Segment Start: Data records

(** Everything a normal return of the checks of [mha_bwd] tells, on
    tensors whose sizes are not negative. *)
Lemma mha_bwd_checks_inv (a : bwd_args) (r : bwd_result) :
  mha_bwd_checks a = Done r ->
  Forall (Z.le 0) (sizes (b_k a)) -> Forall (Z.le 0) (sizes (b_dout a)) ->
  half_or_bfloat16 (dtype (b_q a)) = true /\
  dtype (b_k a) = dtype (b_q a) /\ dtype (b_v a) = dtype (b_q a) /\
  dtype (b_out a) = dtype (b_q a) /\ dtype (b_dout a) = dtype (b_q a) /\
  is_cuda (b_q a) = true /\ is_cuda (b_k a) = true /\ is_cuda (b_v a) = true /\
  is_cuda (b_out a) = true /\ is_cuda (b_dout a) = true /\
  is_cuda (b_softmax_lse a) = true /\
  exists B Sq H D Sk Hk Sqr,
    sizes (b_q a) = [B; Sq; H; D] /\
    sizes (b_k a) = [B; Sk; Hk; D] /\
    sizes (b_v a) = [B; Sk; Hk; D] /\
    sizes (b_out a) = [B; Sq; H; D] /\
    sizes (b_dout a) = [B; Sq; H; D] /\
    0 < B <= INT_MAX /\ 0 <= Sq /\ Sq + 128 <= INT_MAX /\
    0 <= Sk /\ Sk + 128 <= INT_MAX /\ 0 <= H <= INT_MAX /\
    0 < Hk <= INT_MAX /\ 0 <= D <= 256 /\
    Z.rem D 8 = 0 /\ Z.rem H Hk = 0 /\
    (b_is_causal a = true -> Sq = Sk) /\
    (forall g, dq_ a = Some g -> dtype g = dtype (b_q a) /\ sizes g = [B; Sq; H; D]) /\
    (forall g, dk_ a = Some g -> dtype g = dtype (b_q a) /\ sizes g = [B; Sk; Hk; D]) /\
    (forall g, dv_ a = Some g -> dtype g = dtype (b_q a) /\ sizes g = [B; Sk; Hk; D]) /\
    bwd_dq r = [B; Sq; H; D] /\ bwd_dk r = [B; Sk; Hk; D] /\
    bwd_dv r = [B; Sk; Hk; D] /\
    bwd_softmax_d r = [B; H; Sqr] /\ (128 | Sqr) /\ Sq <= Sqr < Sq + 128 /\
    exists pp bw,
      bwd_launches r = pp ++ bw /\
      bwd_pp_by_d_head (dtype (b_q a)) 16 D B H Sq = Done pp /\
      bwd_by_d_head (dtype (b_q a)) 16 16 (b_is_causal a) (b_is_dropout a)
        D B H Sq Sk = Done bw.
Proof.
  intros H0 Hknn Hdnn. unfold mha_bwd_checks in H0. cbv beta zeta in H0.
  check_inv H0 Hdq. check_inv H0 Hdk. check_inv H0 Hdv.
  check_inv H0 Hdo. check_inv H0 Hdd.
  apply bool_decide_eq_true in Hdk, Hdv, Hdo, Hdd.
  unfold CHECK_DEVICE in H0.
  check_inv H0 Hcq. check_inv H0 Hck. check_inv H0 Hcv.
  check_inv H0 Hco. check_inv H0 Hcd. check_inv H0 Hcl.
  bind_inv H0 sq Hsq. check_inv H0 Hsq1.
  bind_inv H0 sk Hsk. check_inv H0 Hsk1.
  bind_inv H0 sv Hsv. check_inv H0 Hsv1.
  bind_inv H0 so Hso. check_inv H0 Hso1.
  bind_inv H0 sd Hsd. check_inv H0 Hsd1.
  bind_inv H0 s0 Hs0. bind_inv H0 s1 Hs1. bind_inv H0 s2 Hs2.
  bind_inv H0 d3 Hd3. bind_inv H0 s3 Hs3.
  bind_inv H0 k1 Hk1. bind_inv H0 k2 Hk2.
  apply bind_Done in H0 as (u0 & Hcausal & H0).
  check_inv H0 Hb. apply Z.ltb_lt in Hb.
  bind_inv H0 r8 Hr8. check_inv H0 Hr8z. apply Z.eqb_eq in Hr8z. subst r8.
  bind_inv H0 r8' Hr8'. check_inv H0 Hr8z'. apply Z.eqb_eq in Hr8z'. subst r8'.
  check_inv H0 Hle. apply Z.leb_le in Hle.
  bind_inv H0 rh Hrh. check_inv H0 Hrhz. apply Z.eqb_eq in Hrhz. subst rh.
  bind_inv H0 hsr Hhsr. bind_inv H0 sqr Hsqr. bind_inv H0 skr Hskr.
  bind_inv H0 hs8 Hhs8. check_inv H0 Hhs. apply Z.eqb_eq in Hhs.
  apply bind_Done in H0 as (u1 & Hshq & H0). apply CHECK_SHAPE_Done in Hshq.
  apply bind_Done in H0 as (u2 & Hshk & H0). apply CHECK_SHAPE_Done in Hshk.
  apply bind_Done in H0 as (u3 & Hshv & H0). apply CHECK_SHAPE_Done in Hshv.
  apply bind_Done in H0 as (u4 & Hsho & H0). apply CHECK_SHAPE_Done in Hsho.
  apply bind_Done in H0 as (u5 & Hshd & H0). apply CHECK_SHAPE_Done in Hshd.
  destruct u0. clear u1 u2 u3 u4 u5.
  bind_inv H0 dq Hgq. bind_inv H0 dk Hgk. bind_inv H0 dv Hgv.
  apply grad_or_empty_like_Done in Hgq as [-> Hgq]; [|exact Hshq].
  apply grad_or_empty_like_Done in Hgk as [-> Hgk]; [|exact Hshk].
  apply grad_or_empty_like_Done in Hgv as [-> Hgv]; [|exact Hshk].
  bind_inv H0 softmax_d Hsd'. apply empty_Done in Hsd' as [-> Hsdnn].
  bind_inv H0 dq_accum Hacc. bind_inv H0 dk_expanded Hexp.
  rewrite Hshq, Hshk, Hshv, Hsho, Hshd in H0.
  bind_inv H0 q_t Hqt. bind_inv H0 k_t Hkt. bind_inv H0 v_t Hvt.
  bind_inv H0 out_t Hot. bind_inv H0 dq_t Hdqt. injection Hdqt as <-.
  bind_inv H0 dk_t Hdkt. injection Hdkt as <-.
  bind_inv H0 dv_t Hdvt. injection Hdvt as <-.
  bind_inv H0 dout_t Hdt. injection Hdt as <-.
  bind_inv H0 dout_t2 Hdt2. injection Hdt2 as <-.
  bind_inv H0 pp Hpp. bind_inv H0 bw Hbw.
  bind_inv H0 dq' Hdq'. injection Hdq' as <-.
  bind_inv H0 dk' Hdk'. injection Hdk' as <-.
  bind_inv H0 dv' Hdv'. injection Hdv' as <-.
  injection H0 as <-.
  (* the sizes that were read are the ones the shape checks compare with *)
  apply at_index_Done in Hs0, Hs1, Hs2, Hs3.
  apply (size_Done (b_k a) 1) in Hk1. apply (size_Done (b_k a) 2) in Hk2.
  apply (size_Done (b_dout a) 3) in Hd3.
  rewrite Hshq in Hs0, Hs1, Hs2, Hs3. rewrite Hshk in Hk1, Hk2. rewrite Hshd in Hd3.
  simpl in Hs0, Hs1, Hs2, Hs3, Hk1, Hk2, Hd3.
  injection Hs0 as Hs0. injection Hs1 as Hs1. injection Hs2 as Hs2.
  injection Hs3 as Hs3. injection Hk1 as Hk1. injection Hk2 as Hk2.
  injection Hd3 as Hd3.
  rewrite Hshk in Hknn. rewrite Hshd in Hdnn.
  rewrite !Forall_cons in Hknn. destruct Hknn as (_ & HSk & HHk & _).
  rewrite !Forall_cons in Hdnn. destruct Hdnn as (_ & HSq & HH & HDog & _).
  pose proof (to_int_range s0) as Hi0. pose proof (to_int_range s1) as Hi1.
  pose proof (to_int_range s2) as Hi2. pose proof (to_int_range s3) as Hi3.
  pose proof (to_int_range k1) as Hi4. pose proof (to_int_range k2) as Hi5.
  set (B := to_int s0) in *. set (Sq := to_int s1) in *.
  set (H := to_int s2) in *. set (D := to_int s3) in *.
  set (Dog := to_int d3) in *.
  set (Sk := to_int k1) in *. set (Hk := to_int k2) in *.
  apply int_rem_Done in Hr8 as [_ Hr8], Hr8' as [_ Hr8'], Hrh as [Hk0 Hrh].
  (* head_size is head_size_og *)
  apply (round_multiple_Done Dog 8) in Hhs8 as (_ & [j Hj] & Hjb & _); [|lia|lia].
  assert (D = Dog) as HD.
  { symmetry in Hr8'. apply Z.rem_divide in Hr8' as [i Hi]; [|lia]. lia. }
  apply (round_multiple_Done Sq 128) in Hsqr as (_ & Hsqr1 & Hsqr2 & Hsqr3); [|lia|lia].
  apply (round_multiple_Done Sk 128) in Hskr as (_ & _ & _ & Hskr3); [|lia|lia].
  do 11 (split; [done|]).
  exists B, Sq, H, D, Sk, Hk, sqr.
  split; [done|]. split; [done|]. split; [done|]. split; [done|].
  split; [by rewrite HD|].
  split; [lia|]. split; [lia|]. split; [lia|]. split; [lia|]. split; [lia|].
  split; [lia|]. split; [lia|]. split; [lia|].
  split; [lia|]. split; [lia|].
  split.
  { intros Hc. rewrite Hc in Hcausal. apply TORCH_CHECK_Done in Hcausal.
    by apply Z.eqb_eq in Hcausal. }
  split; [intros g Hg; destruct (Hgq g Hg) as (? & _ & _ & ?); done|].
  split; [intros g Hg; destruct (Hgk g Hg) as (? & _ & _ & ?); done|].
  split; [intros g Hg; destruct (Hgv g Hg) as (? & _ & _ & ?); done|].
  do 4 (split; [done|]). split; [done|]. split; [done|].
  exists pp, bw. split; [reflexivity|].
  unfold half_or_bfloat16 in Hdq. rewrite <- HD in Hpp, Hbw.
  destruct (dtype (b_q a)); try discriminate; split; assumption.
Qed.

Segment End: Data records

• _Your instructions_
The lines above from the one containing "apply at_index_Done in Hs0, Hs1, Hs2, Hs3." through the one containing "do 11 (split; [done|])." are to be set down exactly, and no others.

• _Solution for this problem_
  apply at_index_Done in Hs0, Hs1, Hs2, Hs3.
  apply (size_Done (b_k a) 1) in Hk1. apply (size_Done (b_k a) 2) in Hk2.
  apply (size_Done (b_dout a) 3) in Hd3.
  rewrite Hshq in Hs0, Hs1, Hs2, Hs3. rewrite Hshk in Hk1, Hk2. rewrite Hshd in Hd3.
  simpl in Hs0, Hs1, Hs2, Hs3, Hk1, Hk2, Hd3.
  injection Hs0 as Hs0. injection Hs1 as Hs1. injection Hs2 as Hs2.
  injection Hs3 as Hs3. injection Hk1 as Hk1. injection Hk2 as Hk2.
  injection Hd3 as Hd3.
  rewrite Hshk in Hknn. rewrite Hshd in Hdnn.
  rewrite !Forall_cons in Hknn. destruct Hknn as (_ & HSk & HHk & _).
  rewrite !Forall_cons in Hdnn. destruct Hdnn as (_ & HSq & HH & HDog & _).
  pose proof (to_int_range s0) as Hi0. pose proof (to_int_range s1) as Hi1.
  pose proof (to_int_range s2) as Hi2. pose proof (to_int_range s3) as Hi3.
  pose proof (to_int_range k1) as Hi4. pose proof (to_int_range k2) as Hi5.
  set (B := to_int s0) in *. set (Sq := to_int s1) in *.
  set (H := to_int s2) in *. set (D := to_int s3) in *.
  set (Dog := to_int d3) in *.
  set (Sk := to_int k1) in *. set (Hk := to_int k2) in *.
  apply int_rem_Done in Hr8 as [_ Hr8], Hr8' as [_ Hr8'], Hrh as [Hk0 Hrh].
  (* head_size is head_size_og *)
  apply (round_multiple_Done Dog 8) in Hhs8 as (_ & [j Hj] & Hjb & _); [|lia|lia].
  assert (D = Dog) as HD.
  { symmetry in Hr8'. apply Z.rem_divide in Hr8' as [i Hi]; [|lia]. lia. }
  apply (round_multiple_Done Sq 128) in Hsqr as (_ & Hsqr1 & Hsqr2 & Hsqr3); [|lia|lia].
  apply (round_multiple_Done Sk 128) in Hskr as (_ & _ & _ & Hskr3); [|lia|lia].
  do 11 (split; [done|]).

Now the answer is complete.